Data excerpts

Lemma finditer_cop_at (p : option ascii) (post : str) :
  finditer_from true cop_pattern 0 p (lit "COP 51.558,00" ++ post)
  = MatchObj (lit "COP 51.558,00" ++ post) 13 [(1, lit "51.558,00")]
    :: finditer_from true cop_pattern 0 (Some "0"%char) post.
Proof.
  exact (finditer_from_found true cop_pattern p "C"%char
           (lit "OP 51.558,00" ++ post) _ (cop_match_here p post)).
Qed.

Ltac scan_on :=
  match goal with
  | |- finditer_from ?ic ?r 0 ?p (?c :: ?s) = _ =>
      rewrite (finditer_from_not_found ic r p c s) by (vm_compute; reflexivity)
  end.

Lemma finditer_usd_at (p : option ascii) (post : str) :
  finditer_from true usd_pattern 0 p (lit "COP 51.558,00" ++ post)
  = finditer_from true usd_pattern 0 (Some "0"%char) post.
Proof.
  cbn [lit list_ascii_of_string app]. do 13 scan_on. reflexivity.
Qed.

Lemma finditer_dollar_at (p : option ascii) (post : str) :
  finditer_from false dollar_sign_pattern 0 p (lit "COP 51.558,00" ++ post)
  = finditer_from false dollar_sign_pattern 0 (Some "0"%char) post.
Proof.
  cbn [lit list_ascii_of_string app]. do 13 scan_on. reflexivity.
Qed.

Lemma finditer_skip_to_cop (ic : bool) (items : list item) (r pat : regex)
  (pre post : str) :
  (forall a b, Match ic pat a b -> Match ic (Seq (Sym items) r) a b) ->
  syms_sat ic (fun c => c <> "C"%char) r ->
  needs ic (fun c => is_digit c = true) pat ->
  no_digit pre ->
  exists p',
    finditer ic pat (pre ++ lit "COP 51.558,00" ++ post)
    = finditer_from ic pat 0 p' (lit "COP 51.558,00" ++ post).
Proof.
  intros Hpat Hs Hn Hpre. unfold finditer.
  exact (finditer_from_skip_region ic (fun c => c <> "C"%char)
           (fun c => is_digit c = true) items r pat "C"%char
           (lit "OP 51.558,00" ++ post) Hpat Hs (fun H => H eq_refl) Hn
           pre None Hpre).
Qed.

---

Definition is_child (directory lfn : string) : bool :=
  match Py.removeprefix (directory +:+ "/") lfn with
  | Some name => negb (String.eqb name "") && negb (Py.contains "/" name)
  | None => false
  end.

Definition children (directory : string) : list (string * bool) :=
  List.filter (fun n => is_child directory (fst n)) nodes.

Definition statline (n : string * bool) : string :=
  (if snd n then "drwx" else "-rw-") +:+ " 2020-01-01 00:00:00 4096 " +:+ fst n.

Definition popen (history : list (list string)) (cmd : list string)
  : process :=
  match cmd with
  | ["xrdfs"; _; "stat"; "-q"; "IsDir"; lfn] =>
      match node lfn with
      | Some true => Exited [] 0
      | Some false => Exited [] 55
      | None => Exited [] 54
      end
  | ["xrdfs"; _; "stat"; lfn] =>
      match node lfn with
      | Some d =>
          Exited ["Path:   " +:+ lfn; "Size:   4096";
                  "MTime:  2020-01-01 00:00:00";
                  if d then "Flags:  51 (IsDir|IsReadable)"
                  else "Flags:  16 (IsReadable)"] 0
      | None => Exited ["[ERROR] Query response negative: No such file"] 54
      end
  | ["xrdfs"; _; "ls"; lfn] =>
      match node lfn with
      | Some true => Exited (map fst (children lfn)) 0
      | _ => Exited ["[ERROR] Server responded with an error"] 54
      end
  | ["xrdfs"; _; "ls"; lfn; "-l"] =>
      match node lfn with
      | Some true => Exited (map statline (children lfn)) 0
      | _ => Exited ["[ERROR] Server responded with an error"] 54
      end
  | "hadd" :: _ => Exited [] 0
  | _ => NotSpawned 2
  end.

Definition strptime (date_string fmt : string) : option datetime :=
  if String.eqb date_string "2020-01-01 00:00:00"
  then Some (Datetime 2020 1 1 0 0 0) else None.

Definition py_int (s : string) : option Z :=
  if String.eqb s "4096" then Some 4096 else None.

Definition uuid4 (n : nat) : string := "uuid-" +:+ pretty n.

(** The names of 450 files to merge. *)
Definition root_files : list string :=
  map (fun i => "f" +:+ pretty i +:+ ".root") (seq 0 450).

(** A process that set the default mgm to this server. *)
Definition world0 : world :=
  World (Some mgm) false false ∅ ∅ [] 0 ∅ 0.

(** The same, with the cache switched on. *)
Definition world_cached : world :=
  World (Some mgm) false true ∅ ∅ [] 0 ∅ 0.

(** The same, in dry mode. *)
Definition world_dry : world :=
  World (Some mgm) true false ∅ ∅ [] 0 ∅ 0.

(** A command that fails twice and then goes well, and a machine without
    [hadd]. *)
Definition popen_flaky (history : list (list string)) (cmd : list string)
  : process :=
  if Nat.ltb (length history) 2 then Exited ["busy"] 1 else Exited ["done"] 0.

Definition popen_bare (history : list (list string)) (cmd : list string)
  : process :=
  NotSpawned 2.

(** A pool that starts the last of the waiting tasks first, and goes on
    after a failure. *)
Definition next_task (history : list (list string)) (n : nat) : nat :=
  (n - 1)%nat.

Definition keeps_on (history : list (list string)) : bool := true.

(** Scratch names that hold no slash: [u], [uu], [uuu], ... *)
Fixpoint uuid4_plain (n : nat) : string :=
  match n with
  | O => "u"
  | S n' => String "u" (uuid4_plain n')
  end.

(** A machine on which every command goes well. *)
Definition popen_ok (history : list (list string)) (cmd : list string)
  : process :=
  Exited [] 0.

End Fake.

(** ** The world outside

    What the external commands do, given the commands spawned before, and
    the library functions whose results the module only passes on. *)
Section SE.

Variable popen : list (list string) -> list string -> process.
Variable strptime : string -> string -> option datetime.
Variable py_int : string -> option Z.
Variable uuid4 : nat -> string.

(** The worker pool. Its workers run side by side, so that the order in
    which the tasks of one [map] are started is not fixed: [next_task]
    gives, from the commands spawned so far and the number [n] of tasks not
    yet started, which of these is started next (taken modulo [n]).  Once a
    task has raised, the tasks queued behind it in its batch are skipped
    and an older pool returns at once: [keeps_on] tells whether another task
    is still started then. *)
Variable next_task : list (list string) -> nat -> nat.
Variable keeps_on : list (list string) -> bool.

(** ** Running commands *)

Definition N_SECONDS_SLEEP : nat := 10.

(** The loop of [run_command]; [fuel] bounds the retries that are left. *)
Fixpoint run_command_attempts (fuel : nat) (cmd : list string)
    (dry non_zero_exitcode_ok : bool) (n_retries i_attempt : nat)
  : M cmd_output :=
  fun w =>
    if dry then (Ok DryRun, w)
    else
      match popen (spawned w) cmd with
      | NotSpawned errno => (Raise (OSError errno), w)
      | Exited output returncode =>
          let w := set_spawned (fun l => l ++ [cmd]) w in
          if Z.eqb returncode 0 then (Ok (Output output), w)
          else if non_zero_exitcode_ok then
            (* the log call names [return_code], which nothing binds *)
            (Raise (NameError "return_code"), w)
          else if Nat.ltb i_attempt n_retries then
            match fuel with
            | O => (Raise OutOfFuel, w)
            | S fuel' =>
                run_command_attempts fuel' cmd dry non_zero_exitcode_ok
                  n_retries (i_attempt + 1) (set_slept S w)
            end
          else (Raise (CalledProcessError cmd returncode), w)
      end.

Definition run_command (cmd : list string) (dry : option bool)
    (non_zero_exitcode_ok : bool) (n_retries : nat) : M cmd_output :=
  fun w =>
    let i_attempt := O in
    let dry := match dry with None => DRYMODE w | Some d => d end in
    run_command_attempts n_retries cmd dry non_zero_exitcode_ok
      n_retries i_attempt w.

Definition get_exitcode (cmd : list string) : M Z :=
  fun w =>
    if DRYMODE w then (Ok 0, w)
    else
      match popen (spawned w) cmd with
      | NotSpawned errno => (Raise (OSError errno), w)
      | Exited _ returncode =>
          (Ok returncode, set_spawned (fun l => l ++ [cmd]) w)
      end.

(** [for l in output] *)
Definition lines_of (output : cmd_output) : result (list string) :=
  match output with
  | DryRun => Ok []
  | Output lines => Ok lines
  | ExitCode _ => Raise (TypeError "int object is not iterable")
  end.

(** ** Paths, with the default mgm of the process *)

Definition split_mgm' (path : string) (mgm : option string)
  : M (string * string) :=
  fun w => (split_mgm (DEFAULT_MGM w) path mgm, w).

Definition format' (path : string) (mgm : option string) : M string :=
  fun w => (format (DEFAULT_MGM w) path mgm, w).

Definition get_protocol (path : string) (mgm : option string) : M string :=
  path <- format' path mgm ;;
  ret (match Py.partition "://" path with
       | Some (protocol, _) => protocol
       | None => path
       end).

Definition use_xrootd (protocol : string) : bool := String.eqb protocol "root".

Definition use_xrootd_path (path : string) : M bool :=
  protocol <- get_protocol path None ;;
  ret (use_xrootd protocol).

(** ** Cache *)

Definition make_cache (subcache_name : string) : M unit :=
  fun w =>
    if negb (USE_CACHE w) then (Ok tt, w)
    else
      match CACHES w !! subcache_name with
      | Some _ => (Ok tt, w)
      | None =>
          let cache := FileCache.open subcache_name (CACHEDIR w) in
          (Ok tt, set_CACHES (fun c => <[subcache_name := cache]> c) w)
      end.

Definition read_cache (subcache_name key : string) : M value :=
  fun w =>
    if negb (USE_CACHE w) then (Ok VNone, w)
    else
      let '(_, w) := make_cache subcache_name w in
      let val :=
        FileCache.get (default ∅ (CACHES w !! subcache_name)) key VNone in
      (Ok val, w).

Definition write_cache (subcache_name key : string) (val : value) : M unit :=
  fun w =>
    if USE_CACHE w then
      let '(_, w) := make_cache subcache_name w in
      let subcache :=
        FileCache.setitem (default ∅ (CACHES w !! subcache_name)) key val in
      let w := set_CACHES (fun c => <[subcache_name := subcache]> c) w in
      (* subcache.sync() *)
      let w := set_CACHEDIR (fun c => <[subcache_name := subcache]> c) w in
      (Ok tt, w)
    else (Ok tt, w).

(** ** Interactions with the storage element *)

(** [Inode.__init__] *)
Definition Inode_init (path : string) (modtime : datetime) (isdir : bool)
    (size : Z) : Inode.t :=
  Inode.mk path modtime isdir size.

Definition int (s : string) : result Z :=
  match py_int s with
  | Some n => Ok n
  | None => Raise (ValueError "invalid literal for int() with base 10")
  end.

...

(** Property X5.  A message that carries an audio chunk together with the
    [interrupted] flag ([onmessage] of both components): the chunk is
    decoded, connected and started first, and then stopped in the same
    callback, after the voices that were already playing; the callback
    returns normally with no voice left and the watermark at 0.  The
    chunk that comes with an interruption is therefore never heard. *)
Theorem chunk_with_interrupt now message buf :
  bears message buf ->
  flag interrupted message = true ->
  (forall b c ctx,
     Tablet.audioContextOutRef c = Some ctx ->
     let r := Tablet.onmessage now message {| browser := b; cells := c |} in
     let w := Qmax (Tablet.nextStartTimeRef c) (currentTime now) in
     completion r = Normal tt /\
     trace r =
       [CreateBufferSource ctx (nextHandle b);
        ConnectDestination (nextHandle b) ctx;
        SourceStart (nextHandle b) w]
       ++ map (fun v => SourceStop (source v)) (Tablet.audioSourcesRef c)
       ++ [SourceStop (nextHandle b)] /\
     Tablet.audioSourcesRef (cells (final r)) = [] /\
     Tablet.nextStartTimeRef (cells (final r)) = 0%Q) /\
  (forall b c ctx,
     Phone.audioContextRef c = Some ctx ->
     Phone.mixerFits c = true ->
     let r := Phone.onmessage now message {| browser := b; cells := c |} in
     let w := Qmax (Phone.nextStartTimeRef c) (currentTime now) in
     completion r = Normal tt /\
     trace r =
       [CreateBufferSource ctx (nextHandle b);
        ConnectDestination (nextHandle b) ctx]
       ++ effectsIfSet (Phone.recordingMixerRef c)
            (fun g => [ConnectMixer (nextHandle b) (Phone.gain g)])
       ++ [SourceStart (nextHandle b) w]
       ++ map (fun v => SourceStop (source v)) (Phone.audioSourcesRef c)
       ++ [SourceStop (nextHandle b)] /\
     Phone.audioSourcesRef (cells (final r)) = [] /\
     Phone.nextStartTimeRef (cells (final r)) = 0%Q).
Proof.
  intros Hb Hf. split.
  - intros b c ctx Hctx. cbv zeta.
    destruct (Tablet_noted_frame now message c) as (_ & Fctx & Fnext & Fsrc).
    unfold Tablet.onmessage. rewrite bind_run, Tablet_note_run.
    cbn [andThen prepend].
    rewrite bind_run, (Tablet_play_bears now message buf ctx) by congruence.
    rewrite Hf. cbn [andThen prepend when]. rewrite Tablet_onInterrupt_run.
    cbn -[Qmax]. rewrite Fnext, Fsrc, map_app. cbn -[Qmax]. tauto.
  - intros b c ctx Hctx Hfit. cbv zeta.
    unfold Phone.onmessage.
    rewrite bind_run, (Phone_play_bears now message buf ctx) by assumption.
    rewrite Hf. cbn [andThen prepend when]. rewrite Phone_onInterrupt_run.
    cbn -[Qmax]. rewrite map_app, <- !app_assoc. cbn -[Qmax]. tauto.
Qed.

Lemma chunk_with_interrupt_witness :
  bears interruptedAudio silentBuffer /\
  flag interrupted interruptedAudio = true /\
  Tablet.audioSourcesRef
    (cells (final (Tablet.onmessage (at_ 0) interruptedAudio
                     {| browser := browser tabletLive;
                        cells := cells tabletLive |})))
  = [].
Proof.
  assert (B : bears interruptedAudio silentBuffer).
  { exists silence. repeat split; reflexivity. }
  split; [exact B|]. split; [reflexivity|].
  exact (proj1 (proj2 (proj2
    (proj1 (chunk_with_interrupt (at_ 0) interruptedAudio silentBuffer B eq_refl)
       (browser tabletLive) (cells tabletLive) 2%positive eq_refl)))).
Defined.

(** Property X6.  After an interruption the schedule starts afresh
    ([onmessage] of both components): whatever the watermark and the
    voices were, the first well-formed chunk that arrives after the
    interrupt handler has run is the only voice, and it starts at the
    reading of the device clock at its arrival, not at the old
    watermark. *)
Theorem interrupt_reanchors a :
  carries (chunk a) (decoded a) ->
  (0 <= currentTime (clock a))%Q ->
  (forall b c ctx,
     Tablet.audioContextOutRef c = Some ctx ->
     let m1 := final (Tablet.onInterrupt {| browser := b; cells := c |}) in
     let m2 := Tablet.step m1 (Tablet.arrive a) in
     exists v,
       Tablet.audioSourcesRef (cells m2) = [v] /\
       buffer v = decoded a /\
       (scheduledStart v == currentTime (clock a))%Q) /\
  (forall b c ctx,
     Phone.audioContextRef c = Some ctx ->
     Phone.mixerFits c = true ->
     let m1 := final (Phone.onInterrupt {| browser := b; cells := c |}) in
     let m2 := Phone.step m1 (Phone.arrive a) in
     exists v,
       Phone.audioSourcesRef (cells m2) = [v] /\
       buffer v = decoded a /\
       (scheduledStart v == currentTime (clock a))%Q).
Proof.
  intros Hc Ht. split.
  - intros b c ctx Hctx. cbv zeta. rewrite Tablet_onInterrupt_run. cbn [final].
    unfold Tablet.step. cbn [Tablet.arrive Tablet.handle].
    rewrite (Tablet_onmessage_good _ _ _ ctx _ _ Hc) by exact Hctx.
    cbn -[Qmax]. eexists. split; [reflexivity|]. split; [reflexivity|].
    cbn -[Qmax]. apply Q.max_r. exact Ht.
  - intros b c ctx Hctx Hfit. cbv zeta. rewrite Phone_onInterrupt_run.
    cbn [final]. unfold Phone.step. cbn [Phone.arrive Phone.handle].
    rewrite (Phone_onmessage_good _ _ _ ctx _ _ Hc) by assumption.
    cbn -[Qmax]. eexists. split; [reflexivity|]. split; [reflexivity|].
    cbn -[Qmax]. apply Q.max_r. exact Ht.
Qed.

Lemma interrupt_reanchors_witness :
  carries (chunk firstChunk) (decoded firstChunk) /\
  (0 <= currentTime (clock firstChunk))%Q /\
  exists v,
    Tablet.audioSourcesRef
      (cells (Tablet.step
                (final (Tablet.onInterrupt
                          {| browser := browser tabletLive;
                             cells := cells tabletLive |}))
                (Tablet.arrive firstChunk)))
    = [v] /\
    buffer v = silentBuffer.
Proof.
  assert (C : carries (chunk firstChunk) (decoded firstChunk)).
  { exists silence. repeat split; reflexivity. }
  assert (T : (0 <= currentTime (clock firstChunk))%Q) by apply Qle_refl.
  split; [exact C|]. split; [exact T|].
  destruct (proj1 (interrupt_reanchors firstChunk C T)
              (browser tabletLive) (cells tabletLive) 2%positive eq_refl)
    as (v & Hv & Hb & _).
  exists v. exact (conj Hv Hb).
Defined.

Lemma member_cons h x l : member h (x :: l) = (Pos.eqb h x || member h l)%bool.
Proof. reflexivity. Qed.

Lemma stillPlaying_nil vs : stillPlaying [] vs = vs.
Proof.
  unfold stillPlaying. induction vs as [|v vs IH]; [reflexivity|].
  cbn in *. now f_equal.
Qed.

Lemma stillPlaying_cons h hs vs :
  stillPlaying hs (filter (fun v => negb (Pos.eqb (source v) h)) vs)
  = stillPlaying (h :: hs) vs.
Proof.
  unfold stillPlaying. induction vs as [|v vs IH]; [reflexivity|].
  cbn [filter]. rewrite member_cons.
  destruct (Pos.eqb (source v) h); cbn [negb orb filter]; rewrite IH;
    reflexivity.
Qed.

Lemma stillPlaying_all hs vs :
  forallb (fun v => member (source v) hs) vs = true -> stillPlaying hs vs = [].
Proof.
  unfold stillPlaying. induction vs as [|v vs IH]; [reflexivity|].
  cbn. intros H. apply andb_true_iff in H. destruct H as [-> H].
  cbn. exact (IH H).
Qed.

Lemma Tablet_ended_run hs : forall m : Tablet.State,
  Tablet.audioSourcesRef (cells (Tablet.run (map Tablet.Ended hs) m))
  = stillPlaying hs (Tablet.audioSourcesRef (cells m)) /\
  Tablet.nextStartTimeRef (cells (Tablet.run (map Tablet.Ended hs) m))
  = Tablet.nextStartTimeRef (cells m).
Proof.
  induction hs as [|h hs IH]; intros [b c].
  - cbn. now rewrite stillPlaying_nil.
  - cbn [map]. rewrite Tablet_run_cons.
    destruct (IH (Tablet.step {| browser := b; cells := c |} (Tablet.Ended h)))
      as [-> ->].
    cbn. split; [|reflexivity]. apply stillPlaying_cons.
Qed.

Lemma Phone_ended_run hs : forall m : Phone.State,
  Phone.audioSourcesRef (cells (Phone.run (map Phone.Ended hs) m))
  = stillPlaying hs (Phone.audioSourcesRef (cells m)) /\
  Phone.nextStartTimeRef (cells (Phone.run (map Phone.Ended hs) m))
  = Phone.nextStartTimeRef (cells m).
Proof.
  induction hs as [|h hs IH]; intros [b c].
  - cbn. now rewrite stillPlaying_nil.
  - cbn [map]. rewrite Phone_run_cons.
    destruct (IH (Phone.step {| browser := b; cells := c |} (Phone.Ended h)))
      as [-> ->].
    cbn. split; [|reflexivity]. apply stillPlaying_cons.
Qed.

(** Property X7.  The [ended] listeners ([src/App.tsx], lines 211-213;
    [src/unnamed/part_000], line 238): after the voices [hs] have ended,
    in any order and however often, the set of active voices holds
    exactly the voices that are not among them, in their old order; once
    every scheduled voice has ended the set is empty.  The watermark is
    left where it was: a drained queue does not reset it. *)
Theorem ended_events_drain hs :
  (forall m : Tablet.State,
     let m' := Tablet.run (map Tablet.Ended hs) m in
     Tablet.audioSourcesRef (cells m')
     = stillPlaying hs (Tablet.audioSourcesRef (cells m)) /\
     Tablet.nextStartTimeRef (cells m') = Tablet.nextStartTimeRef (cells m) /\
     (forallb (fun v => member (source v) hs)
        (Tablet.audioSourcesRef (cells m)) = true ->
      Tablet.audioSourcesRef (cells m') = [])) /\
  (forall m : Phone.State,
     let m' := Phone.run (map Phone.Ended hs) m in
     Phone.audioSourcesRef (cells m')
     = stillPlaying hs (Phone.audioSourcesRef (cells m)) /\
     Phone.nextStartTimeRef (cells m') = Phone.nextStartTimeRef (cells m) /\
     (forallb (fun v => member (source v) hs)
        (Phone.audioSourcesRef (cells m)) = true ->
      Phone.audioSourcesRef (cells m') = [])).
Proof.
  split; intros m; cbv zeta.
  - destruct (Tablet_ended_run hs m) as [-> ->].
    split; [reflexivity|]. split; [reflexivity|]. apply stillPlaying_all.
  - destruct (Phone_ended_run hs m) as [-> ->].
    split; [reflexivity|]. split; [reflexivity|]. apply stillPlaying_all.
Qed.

▸ HOW TO COMPLETE THIS TASK
After locating the line holding "(if snd n then" above, output exactly that line and every line after it through the line holding "statline (children lfn)) 0". Include nothing else.

▸ PROBLEM SOLUTION
  (if snd n then "drwx" else "-rw-") +:+ " 2020-01-01 00:00:00 4096 " +:+ fst n.

Definition popen (history : list (list string)) (cmd : list string)
  : process :=
  match cmd with
  | ["xrdfs"; _; "stat"; "-q"; "IsDir"; lfn] =>
      match node lfn with
      | Some true => Exited [] 0
      | Some false => Exited [] 55
      | None => Exited [] 54
      end
  | ["xrdfs"; _; "stat"; lfn] =>
      match node lfn with
      | Some d =>
          Exited ["Path:   " +:+ lfn; "Size:   4096";
                  "MTime:  2020-01-01 00:00:00";
                  if d then "Flags:  51 (IsDir|IsReadable)"
                  else "Flags:  16 (IsReadable)"] 0
      | None => Exited ["[ERROR] Query response negative: No such file"] 54
      end
  | ["xrdfs"; _; "ls"; lfn] =>
      match node lfn with
      | Some true => Exited (map fst (children lfn)) 0
      | _ => Exited ["[ERROR] Server responded with an error"] 54
      end
  | ["xrdfs"; _; "ls"; lfn; "-l"] =>
      match node lfn with
      | Some true => Exited (map statline (children lfn)) 0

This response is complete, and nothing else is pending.